### Your goal
Filter this data down to the lines that hold "exists", and copy them.

___ Supplied material ___

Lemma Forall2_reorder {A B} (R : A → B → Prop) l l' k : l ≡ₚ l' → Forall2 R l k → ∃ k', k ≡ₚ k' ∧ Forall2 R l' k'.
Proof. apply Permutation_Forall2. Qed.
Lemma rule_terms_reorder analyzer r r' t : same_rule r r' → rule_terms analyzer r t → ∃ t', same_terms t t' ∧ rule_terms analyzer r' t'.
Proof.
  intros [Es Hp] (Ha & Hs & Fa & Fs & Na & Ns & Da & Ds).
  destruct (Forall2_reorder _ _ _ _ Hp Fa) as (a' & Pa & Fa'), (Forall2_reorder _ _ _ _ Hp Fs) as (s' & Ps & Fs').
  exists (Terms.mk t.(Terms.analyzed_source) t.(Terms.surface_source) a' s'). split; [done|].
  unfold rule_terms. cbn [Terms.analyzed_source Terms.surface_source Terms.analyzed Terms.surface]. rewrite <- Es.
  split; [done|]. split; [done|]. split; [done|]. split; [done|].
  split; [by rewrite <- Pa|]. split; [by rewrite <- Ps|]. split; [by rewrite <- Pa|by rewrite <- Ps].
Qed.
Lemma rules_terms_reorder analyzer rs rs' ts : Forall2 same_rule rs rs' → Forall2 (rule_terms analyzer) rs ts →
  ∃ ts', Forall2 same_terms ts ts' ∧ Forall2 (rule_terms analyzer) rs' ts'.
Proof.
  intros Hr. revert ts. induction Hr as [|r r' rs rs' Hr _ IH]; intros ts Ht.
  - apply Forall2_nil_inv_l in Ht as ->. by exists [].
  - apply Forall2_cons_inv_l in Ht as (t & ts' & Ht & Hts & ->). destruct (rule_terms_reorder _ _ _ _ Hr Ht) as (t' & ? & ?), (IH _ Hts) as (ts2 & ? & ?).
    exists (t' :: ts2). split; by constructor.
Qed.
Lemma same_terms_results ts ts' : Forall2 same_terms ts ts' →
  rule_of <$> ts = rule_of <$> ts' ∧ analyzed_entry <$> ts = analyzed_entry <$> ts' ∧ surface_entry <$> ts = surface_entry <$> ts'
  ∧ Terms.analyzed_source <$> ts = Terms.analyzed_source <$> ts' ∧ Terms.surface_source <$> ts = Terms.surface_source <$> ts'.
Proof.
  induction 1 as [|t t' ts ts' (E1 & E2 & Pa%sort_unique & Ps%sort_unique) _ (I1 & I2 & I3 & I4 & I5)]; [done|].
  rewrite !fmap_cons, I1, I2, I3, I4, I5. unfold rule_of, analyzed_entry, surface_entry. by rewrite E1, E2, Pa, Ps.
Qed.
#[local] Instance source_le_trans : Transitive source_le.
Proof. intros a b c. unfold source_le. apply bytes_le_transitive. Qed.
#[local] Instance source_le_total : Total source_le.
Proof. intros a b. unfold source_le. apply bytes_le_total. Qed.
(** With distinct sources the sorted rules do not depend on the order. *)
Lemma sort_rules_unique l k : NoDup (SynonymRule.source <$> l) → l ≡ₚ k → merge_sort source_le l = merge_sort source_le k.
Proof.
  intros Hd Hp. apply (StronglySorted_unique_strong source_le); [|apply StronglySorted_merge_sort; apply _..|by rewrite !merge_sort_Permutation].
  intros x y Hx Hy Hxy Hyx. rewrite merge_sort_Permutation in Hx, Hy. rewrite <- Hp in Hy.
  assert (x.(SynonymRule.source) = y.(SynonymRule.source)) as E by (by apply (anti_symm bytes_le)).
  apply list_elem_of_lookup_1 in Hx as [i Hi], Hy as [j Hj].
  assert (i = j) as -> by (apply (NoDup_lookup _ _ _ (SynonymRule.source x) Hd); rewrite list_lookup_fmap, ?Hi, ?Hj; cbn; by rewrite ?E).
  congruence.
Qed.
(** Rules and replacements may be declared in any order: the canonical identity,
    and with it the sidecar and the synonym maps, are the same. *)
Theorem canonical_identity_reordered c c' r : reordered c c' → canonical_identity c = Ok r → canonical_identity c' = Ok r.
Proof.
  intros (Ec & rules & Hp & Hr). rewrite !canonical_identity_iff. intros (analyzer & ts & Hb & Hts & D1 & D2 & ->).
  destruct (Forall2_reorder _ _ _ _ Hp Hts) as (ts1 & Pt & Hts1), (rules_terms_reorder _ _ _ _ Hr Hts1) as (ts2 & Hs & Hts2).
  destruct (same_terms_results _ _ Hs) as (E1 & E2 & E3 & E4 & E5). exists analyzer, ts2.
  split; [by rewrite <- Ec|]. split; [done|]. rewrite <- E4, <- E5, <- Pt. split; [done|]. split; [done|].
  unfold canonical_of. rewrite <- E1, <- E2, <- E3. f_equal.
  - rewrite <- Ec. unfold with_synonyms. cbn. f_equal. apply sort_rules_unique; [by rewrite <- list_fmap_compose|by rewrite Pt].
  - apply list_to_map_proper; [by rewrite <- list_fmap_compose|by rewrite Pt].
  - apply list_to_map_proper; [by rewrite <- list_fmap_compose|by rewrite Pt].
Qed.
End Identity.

___

### Finished exercise
  exists (Terms.mk t.(Terms.analyzed_source) t.(Terms.surface_source) a' s'). split; [done|].
  - apply Forall2_nil_inv_l in Ht as ->. by exists [].
    exists (t' :: ts2). split; by constructor.
  destruct (same_terms_results _ _ Hs) as (E1 & E2 & E3 & E4 & E5). exists analyzer, ts2.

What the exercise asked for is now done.